* **Exercise details**: When the line containing "(prog_bind m (λ x, k))" appears in the entries below, begin printing there and stop after the line containing "let go meta"; print each of those lines exactly and no other line.

* **Source material**:
= Beginning of Section =

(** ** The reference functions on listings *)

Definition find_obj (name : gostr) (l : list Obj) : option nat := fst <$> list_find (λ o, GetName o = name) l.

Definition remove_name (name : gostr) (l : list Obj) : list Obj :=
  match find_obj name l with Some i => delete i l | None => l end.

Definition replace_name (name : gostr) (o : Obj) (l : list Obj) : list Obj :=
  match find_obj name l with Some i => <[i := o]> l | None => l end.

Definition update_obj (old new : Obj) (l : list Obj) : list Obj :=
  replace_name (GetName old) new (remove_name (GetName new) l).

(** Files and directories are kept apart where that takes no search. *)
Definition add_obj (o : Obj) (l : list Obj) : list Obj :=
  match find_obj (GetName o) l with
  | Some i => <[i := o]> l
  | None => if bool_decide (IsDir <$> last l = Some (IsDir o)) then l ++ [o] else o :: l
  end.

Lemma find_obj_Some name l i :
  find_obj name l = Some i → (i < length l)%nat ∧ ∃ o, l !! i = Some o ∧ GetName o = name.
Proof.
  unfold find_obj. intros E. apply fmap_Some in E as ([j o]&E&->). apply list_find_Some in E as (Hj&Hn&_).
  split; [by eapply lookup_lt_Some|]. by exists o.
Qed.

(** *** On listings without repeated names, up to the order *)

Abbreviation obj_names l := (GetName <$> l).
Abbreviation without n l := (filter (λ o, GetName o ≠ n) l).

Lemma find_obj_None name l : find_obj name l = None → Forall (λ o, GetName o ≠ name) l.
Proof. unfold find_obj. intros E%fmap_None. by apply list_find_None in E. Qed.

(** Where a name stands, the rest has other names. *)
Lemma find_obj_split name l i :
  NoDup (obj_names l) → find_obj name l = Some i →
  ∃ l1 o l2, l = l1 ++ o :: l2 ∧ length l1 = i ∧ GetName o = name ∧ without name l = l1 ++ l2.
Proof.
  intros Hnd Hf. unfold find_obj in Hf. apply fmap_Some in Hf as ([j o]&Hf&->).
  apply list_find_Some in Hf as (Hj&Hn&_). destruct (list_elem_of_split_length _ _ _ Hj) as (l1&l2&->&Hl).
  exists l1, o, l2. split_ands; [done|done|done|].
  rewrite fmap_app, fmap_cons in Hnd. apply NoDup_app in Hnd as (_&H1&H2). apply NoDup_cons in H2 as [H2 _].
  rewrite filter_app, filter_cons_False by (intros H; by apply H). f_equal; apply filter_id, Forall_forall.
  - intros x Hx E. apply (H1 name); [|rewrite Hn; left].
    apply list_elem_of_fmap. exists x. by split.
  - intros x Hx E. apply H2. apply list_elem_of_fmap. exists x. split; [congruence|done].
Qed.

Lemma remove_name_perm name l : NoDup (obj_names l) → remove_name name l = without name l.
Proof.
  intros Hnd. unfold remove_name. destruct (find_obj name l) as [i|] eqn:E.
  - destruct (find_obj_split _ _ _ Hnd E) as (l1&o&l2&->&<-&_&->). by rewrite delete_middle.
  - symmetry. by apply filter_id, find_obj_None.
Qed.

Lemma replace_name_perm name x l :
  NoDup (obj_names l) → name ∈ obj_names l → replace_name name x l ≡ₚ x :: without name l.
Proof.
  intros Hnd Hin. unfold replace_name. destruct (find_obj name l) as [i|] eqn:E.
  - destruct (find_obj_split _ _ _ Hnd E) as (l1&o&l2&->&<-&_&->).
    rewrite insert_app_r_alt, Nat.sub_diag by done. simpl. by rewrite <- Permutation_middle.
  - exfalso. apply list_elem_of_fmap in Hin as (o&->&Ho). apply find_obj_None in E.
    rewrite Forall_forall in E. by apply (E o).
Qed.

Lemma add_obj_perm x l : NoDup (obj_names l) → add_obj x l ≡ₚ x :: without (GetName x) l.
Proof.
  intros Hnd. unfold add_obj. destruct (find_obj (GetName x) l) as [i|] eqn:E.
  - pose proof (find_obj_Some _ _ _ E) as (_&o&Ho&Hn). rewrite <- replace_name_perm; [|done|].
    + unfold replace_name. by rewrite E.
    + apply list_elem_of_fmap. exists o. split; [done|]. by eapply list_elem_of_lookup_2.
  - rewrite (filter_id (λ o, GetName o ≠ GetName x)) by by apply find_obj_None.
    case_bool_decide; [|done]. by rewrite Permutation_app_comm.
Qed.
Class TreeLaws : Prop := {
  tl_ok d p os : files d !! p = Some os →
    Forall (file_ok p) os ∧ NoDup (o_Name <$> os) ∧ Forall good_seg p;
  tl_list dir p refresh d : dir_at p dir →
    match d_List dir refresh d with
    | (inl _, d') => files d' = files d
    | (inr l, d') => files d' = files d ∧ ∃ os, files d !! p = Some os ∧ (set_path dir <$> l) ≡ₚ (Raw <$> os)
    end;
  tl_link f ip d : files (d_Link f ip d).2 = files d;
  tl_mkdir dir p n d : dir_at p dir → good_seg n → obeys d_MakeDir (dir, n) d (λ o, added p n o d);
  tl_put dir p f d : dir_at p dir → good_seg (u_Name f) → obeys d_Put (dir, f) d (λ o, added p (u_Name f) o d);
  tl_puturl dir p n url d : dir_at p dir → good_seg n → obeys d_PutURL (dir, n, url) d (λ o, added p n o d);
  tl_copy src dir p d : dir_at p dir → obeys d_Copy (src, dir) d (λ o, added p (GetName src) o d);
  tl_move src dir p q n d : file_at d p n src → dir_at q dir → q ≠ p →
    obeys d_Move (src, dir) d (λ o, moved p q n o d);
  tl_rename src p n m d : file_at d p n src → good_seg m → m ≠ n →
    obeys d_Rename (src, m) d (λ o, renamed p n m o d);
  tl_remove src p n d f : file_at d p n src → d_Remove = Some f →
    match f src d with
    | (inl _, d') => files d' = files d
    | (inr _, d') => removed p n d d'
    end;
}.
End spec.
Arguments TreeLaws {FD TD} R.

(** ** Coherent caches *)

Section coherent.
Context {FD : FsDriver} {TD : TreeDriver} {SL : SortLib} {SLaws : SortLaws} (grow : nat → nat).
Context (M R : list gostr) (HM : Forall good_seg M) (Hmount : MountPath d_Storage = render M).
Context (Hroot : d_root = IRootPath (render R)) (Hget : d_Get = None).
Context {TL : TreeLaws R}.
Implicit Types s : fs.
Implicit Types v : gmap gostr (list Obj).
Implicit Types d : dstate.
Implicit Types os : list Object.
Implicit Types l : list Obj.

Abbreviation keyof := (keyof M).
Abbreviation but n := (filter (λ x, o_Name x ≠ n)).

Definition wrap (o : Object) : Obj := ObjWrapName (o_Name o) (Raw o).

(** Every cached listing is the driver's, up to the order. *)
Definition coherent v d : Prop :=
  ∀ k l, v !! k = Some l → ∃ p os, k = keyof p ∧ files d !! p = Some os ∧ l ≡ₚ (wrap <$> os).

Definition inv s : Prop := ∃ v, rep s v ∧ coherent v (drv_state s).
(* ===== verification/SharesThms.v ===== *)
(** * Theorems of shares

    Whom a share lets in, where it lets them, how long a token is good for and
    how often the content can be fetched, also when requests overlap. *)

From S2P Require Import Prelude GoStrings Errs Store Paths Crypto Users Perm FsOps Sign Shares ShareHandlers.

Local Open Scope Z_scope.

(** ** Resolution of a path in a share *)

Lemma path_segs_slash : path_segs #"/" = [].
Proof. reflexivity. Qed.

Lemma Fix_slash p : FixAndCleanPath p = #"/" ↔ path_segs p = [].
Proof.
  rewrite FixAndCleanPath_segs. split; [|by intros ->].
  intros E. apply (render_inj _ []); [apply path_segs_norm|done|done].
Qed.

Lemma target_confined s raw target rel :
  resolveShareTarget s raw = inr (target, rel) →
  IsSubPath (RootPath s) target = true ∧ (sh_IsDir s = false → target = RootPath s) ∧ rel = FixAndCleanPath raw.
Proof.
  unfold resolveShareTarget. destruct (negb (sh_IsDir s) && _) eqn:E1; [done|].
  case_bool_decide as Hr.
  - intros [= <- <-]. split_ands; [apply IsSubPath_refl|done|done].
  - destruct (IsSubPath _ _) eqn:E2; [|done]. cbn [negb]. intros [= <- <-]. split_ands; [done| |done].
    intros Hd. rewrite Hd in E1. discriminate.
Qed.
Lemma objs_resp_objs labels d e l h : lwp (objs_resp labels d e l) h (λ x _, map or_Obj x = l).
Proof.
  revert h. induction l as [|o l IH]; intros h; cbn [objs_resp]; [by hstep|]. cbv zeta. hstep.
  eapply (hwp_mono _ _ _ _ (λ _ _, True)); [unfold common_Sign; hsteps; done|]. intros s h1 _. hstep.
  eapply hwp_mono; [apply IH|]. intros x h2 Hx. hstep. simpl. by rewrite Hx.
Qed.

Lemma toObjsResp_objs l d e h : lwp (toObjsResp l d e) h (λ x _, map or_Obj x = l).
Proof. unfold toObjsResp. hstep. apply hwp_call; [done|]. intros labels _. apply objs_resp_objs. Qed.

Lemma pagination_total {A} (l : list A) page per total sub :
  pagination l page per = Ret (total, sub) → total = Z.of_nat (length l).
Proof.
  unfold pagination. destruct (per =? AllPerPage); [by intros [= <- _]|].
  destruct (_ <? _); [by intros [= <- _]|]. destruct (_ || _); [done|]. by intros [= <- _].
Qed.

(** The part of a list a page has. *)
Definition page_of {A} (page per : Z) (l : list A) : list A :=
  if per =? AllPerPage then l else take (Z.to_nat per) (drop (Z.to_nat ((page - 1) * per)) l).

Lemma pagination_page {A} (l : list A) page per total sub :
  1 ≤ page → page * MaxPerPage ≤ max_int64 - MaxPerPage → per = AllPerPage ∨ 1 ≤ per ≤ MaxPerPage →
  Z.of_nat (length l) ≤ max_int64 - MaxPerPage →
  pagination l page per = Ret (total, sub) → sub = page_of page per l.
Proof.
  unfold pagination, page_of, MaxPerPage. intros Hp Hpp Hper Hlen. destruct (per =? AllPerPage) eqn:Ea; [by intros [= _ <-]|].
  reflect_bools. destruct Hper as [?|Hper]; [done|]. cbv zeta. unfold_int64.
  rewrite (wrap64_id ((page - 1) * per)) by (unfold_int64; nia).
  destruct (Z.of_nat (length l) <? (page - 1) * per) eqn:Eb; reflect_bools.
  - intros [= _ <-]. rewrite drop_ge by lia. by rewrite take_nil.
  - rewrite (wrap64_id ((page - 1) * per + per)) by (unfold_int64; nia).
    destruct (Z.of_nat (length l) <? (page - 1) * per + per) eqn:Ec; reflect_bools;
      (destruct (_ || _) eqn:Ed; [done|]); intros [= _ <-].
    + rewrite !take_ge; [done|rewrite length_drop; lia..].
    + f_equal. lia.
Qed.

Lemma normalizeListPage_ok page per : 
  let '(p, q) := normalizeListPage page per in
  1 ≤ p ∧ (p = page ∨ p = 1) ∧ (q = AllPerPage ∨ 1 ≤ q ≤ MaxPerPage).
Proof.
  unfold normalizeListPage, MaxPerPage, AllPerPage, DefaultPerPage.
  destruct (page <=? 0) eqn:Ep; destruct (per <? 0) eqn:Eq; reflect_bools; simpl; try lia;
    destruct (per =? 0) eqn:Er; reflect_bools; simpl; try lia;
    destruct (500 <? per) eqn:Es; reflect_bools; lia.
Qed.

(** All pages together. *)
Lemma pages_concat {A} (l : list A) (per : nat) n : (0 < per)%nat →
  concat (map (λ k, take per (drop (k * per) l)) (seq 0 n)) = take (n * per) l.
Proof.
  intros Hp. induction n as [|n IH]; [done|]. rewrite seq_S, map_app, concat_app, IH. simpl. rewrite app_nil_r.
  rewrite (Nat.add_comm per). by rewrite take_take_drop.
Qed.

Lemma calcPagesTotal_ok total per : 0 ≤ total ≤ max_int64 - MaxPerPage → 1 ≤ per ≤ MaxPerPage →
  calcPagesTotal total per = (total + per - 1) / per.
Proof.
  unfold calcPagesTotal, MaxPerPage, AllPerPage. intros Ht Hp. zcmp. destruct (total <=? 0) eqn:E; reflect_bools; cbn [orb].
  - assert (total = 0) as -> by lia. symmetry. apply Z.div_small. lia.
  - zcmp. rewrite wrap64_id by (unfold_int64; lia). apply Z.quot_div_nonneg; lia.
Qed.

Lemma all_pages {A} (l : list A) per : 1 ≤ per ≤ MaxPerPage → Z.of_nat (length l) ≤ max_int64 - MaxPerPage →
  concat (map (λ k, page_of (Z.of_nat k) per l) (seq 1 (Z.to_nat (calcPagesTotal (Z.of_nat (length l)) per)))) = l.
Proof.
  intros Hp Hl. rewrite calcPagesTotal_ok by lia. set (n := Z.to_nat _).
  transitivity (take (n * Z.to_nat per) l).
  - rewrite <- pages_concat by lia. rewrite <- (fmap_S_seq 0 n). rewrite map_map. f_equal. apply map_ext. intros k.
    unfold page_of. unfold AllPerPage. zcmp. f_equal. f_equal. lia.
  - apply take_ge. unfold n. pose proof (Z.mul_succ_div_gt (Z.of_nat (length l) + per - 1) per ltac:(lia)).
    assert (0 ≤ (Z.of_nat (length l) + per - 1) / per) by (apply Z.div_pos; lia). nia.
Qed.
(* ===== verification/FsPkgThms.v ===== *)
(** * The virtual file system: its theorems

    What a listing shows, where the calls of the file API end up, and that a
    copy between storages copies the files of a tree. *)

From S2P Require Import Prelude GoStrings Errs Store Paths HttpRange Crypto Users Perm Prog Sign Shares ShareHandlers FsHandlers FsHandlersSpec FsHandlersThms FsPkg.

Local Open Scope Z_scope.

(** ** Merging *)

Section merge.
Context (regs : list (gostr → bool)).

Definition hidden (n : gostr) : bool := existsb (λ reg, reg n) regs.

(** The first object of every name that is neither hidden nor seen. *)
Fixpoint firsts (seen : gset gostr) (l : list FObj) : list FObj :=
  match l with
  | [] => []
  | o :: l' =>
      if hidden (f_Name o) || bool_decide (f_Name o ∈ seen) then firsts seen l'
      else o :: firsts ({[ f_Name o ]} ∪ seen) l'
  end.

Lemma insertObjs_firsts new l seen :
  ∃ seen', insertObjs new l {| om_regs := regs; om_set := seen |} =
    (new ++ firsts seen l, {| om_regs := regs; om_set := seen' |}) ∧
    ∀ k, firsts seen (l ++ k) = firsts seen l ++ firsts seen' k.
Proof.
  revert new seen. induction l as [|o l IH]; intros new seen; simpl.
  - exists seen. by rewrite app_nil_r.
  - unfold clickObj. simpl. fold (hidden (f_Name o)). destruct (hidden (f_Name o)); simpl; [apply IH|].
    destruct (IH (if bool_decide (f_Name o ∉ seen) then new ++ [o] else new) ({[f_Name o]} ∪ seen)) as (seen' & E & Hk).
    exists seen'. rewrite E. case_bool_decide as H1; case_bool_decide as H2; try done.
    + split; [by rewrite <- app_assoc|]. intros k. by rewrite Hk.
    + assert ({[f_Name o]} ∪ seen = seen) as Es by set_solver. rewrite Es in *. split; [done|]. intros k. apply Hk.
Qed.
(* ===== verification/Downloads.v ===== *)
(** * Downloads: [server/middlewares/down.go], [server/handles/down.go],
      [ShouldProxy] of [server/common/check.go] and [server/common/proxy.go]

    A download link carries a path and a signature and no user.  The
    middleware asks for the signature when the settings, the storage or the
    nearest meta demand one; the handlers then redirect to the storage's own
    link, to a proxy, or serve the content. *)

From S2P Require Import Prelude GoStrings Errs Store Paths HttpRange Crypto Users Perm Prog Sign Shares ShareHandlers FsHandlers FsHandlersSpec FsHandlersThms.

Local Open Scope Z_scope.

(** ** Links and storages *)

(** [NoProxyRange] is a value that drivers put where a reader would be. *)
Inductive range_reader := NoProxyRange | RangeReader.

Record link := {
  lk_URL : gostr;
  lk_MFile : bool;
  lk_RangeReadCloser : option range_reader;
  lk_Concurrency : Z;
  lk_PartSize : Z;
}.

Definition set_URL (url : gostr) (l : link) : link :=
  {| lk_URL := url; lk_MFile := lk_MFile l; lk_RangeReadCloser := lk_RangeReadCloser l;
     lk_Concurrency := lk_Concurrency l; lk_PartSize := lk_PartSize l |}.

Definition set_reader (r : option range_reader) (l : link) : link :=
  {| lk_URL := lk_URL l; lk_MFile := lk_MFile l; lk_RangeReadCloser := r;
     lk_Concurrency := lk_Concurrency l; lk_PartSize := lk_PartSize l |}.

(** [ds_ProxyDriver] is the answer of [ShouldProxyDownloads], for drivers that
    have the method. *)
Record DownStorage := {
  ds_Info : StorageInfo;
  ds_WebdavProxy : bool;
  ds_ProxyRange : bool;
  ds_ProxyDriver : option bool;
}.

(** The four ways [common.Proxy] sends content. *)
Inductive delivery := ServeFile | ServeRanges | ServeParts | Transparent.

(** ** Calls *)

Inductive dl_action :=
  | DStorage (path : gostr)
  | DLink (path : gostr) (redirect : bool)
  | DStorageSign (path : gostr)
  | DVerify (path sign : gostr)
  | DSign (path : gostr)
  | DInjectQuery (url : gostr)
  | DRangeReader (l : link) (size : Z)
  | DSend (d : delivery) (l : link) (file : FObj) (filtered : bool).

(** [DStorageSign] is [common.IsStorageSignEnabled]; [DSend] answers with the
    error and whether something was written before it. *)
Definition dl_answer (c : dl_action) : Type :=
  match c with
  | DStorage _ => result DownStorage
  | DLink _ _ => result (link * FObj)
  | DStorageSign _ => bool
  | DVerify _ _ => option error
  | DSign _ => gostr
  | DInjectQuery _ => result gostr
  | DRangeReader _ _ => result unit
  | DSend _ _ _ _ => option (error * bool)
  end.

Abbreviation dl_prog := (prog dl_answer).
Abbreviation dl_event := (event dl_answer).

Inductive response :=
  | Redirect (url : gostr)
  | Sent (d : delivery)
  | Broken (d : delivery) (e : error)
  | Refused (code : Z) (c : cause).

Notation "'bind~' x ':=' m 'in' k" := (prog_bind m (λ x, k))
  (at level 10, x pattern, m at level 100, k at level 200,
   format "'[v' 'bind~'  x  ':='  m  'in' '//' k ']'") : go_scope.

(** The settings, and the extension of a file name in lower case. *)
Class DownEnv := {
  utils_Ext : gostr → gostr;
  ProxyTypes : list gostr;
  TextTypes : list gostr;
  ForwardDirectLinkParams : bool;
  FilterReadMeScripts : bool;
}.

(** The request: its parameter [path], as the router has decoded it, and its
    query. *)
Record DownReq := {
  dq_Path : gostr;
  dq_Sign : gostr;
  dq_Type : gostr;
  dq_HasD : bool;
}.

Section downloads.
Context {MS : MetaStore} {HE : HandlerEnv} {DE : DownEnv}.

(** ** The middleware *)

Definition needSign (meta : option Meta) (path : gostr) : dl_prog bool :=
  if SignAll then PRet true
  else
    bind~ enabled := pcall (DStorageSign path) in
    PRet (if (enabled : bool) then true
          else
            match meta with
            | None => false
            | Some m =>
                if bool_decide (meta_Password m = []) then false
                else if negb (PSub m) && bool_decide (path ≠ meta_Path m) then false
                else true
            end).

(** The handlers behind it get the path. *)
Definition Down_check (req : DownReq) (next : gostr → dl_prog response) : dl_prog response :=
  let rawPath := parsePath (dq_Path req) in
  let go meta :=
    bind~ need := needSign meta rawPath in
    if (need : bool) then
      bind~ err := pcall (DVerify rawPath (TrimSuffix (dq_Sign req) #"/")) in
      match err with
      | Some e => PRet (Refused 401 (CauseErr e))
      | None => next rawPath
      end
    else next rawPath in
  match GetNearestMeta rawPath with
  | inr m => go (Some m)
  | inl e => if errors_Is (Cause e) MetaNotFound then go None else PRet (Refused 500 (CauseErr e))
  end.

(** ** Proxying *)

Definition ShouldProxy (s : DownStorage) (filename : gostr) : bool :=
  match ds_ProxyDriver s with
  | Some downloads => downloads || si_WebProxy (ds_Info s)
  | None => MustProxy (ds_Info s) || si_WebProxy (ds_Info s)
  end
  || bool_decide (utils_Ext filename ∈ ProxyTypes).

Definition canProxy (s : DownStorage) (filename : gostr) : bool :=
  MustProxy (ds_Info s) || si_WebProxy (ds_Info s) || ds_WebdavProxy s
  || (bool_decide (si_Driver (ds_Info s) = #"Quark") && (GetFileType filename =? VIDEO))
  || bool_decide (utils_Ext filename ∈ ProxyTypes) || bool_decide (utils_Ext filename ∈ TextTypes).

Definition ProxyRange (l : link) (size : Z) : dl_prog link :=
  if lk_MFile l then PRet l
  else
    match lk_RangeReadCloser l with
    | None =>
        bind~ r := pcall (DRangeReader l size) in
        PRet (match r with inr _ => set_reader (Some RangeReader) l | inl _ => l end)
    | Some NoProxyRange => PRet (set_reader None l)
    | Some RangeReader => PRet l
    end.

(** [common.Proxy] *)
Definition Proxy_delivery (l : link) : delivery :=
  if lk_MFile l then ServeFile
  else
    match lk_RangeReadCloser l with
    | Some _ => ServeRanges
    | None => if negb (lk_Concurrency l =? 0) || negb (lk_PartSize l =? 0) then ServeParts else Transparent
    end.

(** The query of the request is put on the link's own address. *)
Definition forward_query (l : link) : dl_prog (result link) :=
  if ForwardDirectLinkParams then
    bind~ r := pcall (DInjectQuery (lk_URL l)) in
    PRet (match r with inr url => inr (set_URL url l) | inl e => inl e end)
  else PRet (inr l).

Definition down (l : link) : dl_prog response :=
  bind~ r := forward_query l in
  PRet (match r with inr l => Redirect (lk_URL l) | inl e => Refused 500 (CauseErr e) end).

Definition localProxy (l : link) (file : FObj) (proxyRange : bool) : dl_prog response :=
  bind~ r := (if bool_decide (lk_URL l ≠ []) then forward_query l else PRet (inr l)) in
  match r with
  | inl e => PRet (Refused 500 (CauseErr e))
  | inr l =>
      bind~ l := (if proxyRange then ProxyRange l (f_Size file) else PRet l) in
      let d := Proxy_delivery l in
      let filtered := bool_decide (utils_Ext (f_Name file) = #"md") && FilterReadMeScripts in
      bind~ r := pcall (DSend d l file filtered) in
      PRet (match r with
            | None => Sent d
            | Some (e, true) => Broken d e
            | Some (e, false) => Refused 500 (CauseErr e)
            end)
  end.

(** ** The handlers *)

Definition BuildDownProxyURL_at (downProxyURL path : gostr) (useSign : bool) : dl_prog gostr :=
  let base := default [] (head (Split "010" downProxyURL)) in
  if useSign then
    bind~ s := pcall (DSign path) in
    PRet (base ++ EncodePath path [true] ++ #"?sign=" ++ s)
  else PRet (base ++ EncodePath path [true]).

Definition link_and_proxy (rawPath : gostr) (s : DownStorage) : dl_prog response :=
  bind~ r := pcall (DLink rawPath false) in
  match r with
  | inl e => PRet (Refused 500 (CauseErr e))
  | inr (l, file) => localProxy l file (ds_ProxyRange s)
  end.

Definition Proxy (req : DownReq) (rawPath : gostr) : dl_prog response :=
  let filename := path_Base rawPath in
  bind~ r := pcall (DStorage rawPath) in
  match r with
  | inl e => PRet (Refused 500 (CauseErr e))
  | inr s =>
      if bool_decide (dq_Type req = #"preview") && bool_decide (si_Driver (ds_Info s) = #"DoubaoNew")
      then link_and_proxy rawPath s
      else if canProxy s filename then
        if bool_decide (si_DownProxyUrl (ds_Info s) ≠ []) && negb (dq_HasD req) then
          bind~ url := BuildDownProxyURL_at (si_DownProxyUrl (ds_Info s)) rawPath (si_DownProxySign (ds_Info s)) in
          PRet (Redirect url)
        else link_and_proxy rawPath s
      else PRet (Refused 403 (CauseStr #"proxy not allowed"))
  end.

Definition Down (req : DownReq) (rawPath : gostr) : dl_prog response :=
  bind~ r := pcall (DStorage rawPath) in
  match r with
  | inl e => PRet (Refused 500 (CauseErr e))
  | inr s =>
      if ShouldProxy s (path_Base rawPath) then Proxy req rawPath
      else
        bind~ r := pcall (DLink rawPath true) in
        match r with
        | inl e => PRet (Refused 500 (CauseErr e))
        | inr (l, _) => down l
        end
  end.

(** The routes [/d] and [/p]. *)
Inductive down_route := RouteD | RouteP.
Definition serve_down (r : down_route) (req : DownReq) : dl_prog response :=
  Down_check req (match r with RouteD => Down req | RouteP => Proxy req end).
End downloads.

= End of Section =

* **Solution for this task**:
Notation "'bind~' x ':=' m 'in' k" := (prog_bind m (λ x, k))
  (at level 10, x pattern, m at level 100, k at level 200,
   format "'[v' 'bind~'  x  ':='  m  'in' '//' k ']'") : go_scope.

(** The settings, and the extension of a file name in lower case. *)
Class DownEnv := {
  utils_Ext : gostr → gostr;
  ProxyTypes : list gostr;
  TextTypes : list gostr;
  ForwardDirectLinkParams : bool;
  FilterReadMeScripts : bool;
}.

(** The request: its parameter [path], as the router has decoded it, and its
    query. *)
Record DownReq := {
  dq_Path : gostr;
  dq_Sign : gostr;
  dq_Type : gostr;
  dq_HasD : bool;
}.

Section downloads.
Context {MS : MetaStore} {HE : HandlerEnv} {DE : DownEnv}.

(** ** The middleware *)

Definition needSign (meta : option Meta) (path : gostr) : dl_prog bool :=
  if SignAll then PRet true
  else
    bind~ enabled := pcall (DStorageSign path) in
    PRet (if (enabled : bool) then true
          else
            match meta with
            | None => false
            | Some m =>
                if bool_decide (meta_Password m = []) then false
                else if negb (PSub m) && bool_decide (path ≠ meta_Path m) then false
                else true
            end).

(** The handlers behind it get the path. *)
Definition Down_check (req : DownReq) (next : gostr → dl_prog response) : dl_prog response :=
  let rawPath := parsePath (dq_Path req) in
  let go meta :=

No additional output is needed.